# λίγο or λίγα ελληνικά?



## Apollodorus

If one wanted to say “I (have) learned a little Greek”, would it be “έμαθα λίγα ελληνικά”?

For some strange reason I keep feeling that it should be “λίγο” (singular) because it refers to one language. Would this be at all acceptable?

What about “δεν ξέρω πολύ/πολά ελληνικά”?

And could you use κάτι (some) e.g. “έμαθα κάτι ελληνικά” or would this be phrased differently?


----------



## sotos

Λίγα, becoz Ellinika is neutral plural. (τα ελληνικά). The same with πολλά ελληνικά. Κάτι ελληνικά, or κάτι λίγα ελληνικά may be used, but you'd better avoid it as it is not very standard.


----------



## koysair

Both phrases are correct for differenet reasons.

You could say "έμαθα λίγο" in which case the word "λίγο" is used as an adverb and it defines the verb "έμαθα". That means that you have learned a little, you have not learned well. If you use "λίγο", it's better to say "έμαθα λίγο *τα* ελληνικά.

You could say "λίγα ελληνικά" in which case the word "λίγα" is used as an adjective defining the noun "ελληνικά" which is neutral plural. That means that you have learned a little, not much greek.

In both cases you are actually saying the same thing, however the second phrase is more commonly used.

The same goes with "πολύ" (adverb) and "πολλά" (adjective), but in this case we only use the phrase "έμαθα πολύ *καλά* ελληνικά", which means that you have learned the greek language very well.

"Κάτι" is only used here along with "λίγα", forming the phrase "κάτι λίγα ελληνικά". I don't think that you should avoid it, as sotos suggests, because it's a correct and common phrase.


----------



## Apollodorus

OK so “κάτι” goes with “λίγα”.

The construct with “καλλά” sounds interesting. Would it be more common (or “more Greek”) to say “δεν ξέρω/μιλάω καλλά ελληνικά” instead of “πολά”?

And suppose someone wants to say e.g. “I learned/did (some) Classical Greek at school and after that I learned some Modern Greek”?


----------



## dirida

As a native speaker, if I would hear someone saying "έμαθα λίγο ελληνικά" I would instantly think "yes...I see!"

In my opinion, you could say (in incremental order):

έμαθα κάτι ελληνικά ( or έμαθα κάτι ψιλά ελληνικά)

έμαθα λίγα ελληνικά

έμαθα αρκετά ελληνικά

έμαθα πολλά ελληνικά


In all the above phrases the verb έμαθα could be exchanged with the verb "ξέρω"

Once you are interested in sounding more like a Greek, I would say that from the above  only the first two sound completely natural, though all are correct.
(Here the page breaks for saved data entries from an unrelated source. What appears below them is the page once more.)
(* ===== verification/SentSyncs.v ===== *)
(** * What the syncs of a MavenArtifact put on the wire *)

From S2P Require Import Prelude GoStrings GoPath GoErrors Effects World GoOS GoOSFacts Sha1.
From S2P Require Import Runtime ApiTypes MavenMetadata Http Transport Stashes ArtifactFiles.
From S2P Require Import ArtifactFilesFacts MavenDownload MavenResolver SentFacts Reconcile.
From S2P Require Import Frames Steps MavenArtifactController ImageRepositoryController MavenFacts MavenPublish.
From S2P Require Import ImageFacts PanicFacts Composition MavenReconcileFacts.

Section Syncs.
Context {C : Type} `{CM : ConditionManager C}.
Context {Sh : Type} `{ST : Stash Sh stash_value}.
Context `{E : Env} `{X : Xml} `{T : TarGz} `{ZR : Zip} `{CK : Clock}.
Abbreviation RS := (Reconcile (MavenArtifact C) Sh).

Section Steps.
Context (P : Transport * Request -> Prop).

Lemma sent_set_parent (f : MavenArtifact C -> MavenArtifact C) : within (sends_only (S := RS) P) (set_parent f).
Proof. by apply sent_same. Qed.
Lemma sent_set_stash (f : Sh -> Sh) : within (sends_only (S := RS) P) (set_stash f).
Proof. by apply sent_same. Qed.
Lemma sent_clean_root : within (sends_only (S := RS) P) clean_root.
Proof. apply sent_same. intros s. unfold clean_root, mbind, M_bind, gets. by destruct (IsAbs (httpRootDir s)). Qed.
Lemma sent_http_error inner code (u n o : MavenArtifact C -> MavenArtifact C) :
  within (sends_only (S := RS) P) (http_error inner code u n o).
Proof.
  unfold http_error. repeat case_decide; repeat case_match;
    first [apply sent_set_parent | apply within_throw; apply _].
Qed.
Lemma sent_on_heap {A : Type} (f : arrays -> A * arrays) : within (sends_only (S := RS) P) (on_heap f).
Proof. apply sent_same. intros s. unfold on_heap. by destruct (f (heap s)). Qed.
End Steps.

Hint Resolve sent_set_parent sent_set_stash sent_clean_root sent_http_error sent_on_heap : sent.

(** Reading secrets asks the Kubernetes API only. *)
Lemma SecretsSync_sent certs : within (sends_only (S := RS) (fun _ => False)) (SecretsSync certs).
Proof.
  unfold SecretsSync, stash_client, reconcile_certs, TrackAndGet_Secret. sent_auto.
Qed.

Lemma VersionSync_sent (s : RS) t u timeout :
  retrieveHttpClient (stash s) = Some (mkHttpClient t sameHostRedirectPolicy) ->
  url_Parse (Repository_URL (ma_Repository (Spec (parent s)))) = inl u ->
  Timeout (Spec (parent s)) = Some timeout ->
  sends_only (request_below (mkCtx (Some timeout) (stash s)) t (URL_String u +:+ "/")) s (VersionSync s).2.
Proof.
  intros Hc Hu Ht. unfold VersionSync. rewrite (bind_Ret _ _ s (stash s) s), Hc by done.
  rewrite (bind_Ret _ _ s (parent s) s), Ht, Hu by done. case_decide; [by exists []; rewrite app_nil_r|].
  set (P := request_below _ _ _). match goal with |- context [(_ ← run_Resolve ?mr _ _; _) s] => set (m := mr) end.
  assert (sends_only P s (run_Resolve (C := C) m (mkCtx (Some timeout) (stash s))
                            (mkHttpClient t sameHostRedirectPolicy) s).2) as Hr.
  { pose proof (at_base_Resolve (mkCtx (Some timeout) (stash s)) t (URL_String u)
                  (mkResolverState (world s) m) eq_refl) as [_ Hs]. unfold run_Resolve.
    destruct (Resolve _ _ _) as [[[]|e|why] rs]; exact Hs. }
  unfold mbind, M_bind at 1. destruct (run_Resolve _ _ _ s) as [[[[e|] mr]|e|why] s1]; try exact Hr.
  etrans; [exact Hr|]. assert (within (sends_only (S := RS) P) (resolve_failed (parent s) e)) as Hw; [|apply Hw].
  unfold resolve_failed. sent_auto.
Qed.

Lemma DownloadSync_sent host (s : RS) info t timeout :
  retrieveArtifactVersion (stash s) = Some info ->
  retrieveHttpClient (stash s) = Some (mkHttpClient t sameHostRedirectPolicy) ->
  Timeout (Spec (parent s)) = Some timeout ->
  sends_only (request_below (mkCtx (Some timeout) (stash s)) t (ArtifactDownloadURL info)) s (DownloadSync host s).2.
Proof.
  intros Hi Hc Ht. unfold DownloadSync. rewrite (bind_Ret _ _ s (stash s) s), Hi, Hc by done.
  rewrite (bind_Ret _ _ s (parent s) s), Ht by done. set (P := request_below _ _ _).
  assert (HasPrefix (ArtifactDownloadURL info) (ArtifactDownloadURL info) = true) as Hb
    by (apply HasPrefix_spec; exists ""; by rewrite append_nil_r).
  match goal with |- sends_only P s (?m s).2 => assert (within (sends_only (S := RS) P) m) as Hw; [|apply Hw] end.
  unfold fetch_checksum, checksum_failed, fetch_and_publish, fetch_artifact, artifact_failed, unpack, publish, os_Mkdir.
  sent_auto; first [by apply sent_downloadChecksum | by apply sent_downloadArtifact].
Qed.

(** ** A whole reconcile *)

(** The secret of a resource: the one the Kubernetes API answers for the
    reference of its spec, or none. *)
Definition own_secret (s : RS) (a : Secret) : Prop :=
  let name := SecretRef (ma_Repository (Spec (parent s))) in
  if decide (name = "") then a = mkSecret "" None
  else kube_Secret (w_tick (world s)) (Namespace (Meta (parent s))) name = inl a.

(** A request of this resource alone: over a transport that trusts the
    configured certificates and those of its secret, with the credentials of
    its secret and the timeout of its spec, and to the origin of a URL below
    the one of its repository. *)
Definition tenant_request (certs : slice) (s : RS) (x : Transport * Request) : Prop :=
  exists a u timeout url v w w',
    own_secret s a /\
    newTransport (elements (heap s) certs ++ tenant_certs a) w = (Ret x.1, w') /\
    rq_BasicAuth x.2 = Some (data_entry a "username", data_entry a "password") /\
    Timeout (Spec (parent s)) = Some timeout /\ rq_Timeout x.2 = Some timeout /\
    url_Parse (Repository_URL (ma_Repository (Spec (parent s)))) = inl u /\
    HasPrefix url (URL_String u +:+ "/") = true /\ url_Parse url = inl v /\
    Scheme (rq_URL x.2) = Scheme v /\ Host (rq_URL x.2) = trim_colon (Host v).

Context `{CL : !ConditionLaws C, SL : !StashLaws Sh stash_value}.

(** What the secrets sync hands to the other syncs. *)
Definition client_ready (certs : slice) (s s1 : RS) : Prop :=
  retrieveArtifactVersion (stash s1) = None /\
  (retrieveHttpClient (stash s1) = None \/
   exists a t w w', own_secret s a /\
     newTransport (elements (heap s) certs ++ tenant_certs a) w = (Ret t, w') /\
     retrieveHttpClient (stash s1) = Some (mkHttpClient t sameHostRedirectPolicy) /\
     forall timeout, basicAuthCredentialsFromSecret (mkCtx timeout (stash s1)) =
       mkAuthOptions (data_entry a "username") (data_entry a "password")).

Lemma SecretsSync_ready certs (s s1 : RS) :
  stash s = empty_stash -> slice_ok (heap s) certs -> SecretsSync certs s = (Ret tt, s1) ->
  client_ready certs s s1.
Proof.
  intros Hst Hok H. apply SecretsSync_Ret in H as (_ & _ & _ & H); [|done].
  destruct H as [[Hst1 _]|(a & t & w & w' & _ & Ha & Ht & Hst1)].
  - unfold client_ready. rewrite Hst1, Hst. autorewrite with stash. auto.
  - unfold client_ready, basicAuthCredentialsFromSecret. cbn [ctx_stash]. rewrite Hst1. autorewrite with stash.
    split; [case_decide; autorewrite with stash; rewrite ?Hst; by autorewrite with stash|].
    right. exists a, t, w, w'. split; [exact Ha|]. split; [done|]. split; [done|]. intros _.
    case_decide as Hn; autorewrite with stash; [|done]. subst a. rewrite Hst. by autorewrite with stash.
Qed.

Lemma request_below_tenant certs (s : RS) (ctx : Ctx Sh) a t u timeout w w' base x :
  own_secret s a -> newTransport (elements (heap s) certs ++ tenant_certs a) w = (Ret t, w') ->
  basicAuthCredentialsFromSecret ctx = mkAuthOptions (data_entry a "username") (data_entry a "password") ->
  Timeout (Spec (parent s)) = Some timeout -> ctx_Timeout ctx = Some timeout ->
  url_Parse (Repository_URL (ma_Repository (Spec (parent s)))) = inl u ->
  HasPrefix base (URL_String u +:+ "/") = true ->
  request_below ctx t base x -> tenant_request certs s x.
Proof.
  intros Ha Ht Hc HT Hctx Hu Hb (Hx & Hauth & Hto & url & v & Hp & Hv & Hs & Hh).
  exists a, u, timeout, url, v, w, w'. rewrite Hx, Hauth, Hc, Hto, Hctx.
  do 6 (split; [done|]). split; [|done].
  apply HasPrefix_spec in Hb as [r ->]. apply HasPrefix_spec in Hp as [q ->].
  rewrite append_assoc. apply HasPrefix_append.
Qed.

Lemma sends_only_mono (P Q : Transport * Request -> Prop) (s s' : RS) :
  (forall x, P x -> Q x) -> sends_only P s s' -> sends_only Q s s'.
Proof. intros H (l & Hl & HP). exists l. split; [done|]. by eapply Forall_impl. Qed.

(** The version is resolved below the repository. *)
Lemma VersionSync_tenant certs (s s1 : RS) :
  client_ready certs s s1 -> Spec (parent s1) = Spec (parent s) ->
  sends_only (tenant_request certs s) s1 (VersionSync s1).2.
Proof.
  intros [_ [Hc|(a & t & w & w' & Ha & Ht & Hc & Hb)]] Hsp.
  { unfold VersionSync, mbind, M_bind, gets. by rewrite Hc. }
  destruct (Timeout (Spec (parent s1))) as [timeout|] eqn:HT.
  2: { unfold VersionSync, mbind, M_bind, gets. by rewrite Hc, HT. }
  destruct (url_Parse (Repository_URL (ma_Repository (Spec (parent s1))))) as [u|e] eqn:Hu.
  2: { unfold VersionSync, mbind, M_bind, gets. rewrite Hc, HT, Hu. apply sent_set_parent. }
  eapply sends_only_mono; [|by eapply VersionSync_sent]. intros x Hx.
  apply (request_below_tenant certs s (mkCtx (Some timeout) (stash s1)) a t u timeout w w' (URL_String u +:+ "/"));
    try done; [by rewrite <- Hsp|by rewrite <- Hsp|].
  apply HasPrefix_spec. exists "". by rewrite append_nil_r.
Qed.

(** The download is below the repository, at the URL resolved. *)
Lemma DownloadSync_tenant host certs (s s1 s2 : RS) :
  client_ready certs s s1 -> Spec (parent s1) = Spec (parent s) -> Spec (parent s2) = Spec (parent s1) ->
  VersionSync s1 = (Ret tt, s2) ->
  sends_only (tenant_request certs s) s2 (DownloadSync host s2).2.
Proof.
  intros [Hn Hr] Hsp Hsp2 Hv. apply VersionSync_Ret in Hv as (_ & _ & _ & Hv).
  assert (stash s2 = stash s1 -> sends_only (tenant_request certs s) s2 (DownloadSync host s2).2) as Hskip
    by (intros Hst; rewrite DownloadSync_no_version by congruence; done).
  destruct (retrieveHttpClient (stash s1)) as [c|] eqn:Ec; [|by apply Hskip; subst].
  destruct Hv as [[Hst _]|(info & Hst & (_ & u & v & Hu & _ & _ & Hurl) & _)]; [by apply Hskip|].
  destruct Hr as [|(a & t & w & w' & Ha & Ht & Hc & Hb)]; [done|]. injection Hc as ->.
  destruct (Timeout (Spec (parent s2))) as [timeout|] eqn:HT.
  2: { unfold DownloadSync, mbind, M_bind, gets. rewrite Hst. autorewrite with stash. by rewrite Ec, HT. }
  eapply sends_only_mono; [|eapply (DownloadSync_sent host s2 info t timeout);
    [rewrite Hst; by autorewrite with stash|rewrite Hst; by autorewrite with stash|done]].
  intros x Hx.
  apply (request_below_tenant certs s (mkCtx (Some timeout) (stash s2)) a t u timeout w w' (ArtifactDownloadURL info));
    try done; [|by rewrite <- Hsp, <- Hsp2|by rewrite <- Hsp|].
  - rewrite <- (Hb (Some timeout)). unfold basicAuthCredentialsFromSecret. cbn [ctx_stash]. rewrite Hst.
    by autorewrite with stash.
  - rewrite Hurl. apply (url_below _ "%s/%s/%s").
Qed.

Lemma maven_syncs_sent host certs (s : RS) :
  stash s = empty_stash -> slice_ok (heap s) certs ->
  sends_only (tenant_request certs s) s (maven_syncs host certs s).2.
Proof.
  intros Hst Hok. set (P := tenant_request certs s). unfold maven_syncs.
  assert (sends_only P s (SecretsSync certs s).2) as H1
    by (apply (sends_only_mono (fun _ => False)); [done|apply SecretsSync_sent]).
  apply (bind_outcome (fun r => sends_only P s r.2)); intros x s1 E1; rewrite E1 in H1; try exact H1.
  destruct x. etrans; [exact H1|]. pose proof (keeps_SecretsSync certs s) as K1. rewrite E1 in K1. injection K1 as _ KS1.
  pose proof (SecretsSync_ready _ _ _ Hst Hok E1) as Hr.
  pose proof (VersionSync_tenant certs s s1 Hr KS1) as H2.
  apply (bind_outcome (fun r => sends_only P s1 r.2)); intros x s2 E2; rewrite E2 in H2; try exact H2.
  destruct x. etrans; [exact H2|]. pose proof (keeps_VersionSync s1) as K2. rewrite E2 in K2. injection K2 as _ KS2.
  pose proof (DownloadSync_tenant host certs s s1 s2 Hr KS1 KS2 E2) as H3.
  by apply (bind_outcome (fun r => sends_only P s2 r.2)); intros x s3 E3; rewrite E3 in H3.
Qed.
End Syncs.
In case that someone is confident enough with his/her greek knowledge, I think that he/she would prefer to say

"Ξέρω καλά ελληνικά" / "Μιλάω καλά ελληνικά" / "Έχω μάθει καλά ελληνικά"

The phrases "έμαθα αρκετά ελληνικά" and "έμαθα πολλά ελληνικά" somehow to me match better with indirect reference to the past. For example, if someone wanted to say

"έμαθα αρκετά/πολλά ελληνικά στις περσινές μου διακοπές στην Ελλάδα"

"έμαθα αρκετά ελληνικά επειδή φοίτησα σε ελληνικό σχολείο"

'εμαθα αρκετά ελληνικά από τη γιαγιά μου"


----------



## Apollodorus

Now it's really "all Greek to me"!  Just joking. No, that's quite helpful actually especially the incremental use from "κάτι" to "πολλά".

Regarding my original construct Έμαθα/έκανα αρχαία ελληνικά στο σχολείο και μετά έμαθα λύγα νέοελληνικά (with reference to the past), how wrong/correct would that be?

Many thanks.


----------



## dirida

Ha! And also, no pun intended, right? 

Glad to hear that! Your sentence sounds absolutely natural, plus it suggests that you are more familiar with ancient greek than modern. 

Έκανα αρχαία ελληνικά στο σχολείο και μετά έμαθα λίγα νέοελληνικά "---> Gives the impression that you were taught ancient greek at school, and later you learned a little modern greek by yourself

Έκανα αρχαία ελληνικά στο σχολείο και μετά έκανα λίγα νέοελληνικά "---> Gives the impression that you were taught ancient greek at school, and later on you were taught a little modern greek at school also


Keep in mind that this separation goes maybe kinda too far with the exact meaning of the words.. I only mentioned it just in case you are super keen on the details. If not, simply omit it, it's fine! You could use the two verbs interchangeably, passing the same message to the listener, as your point (that you were first taught ancient greek at school and then learned some modern greek -well, somehow-) remains the same essentially


----------



## Apollodorus

Eυχαριστώ πολύ και Χριστός Ανέστη!


----------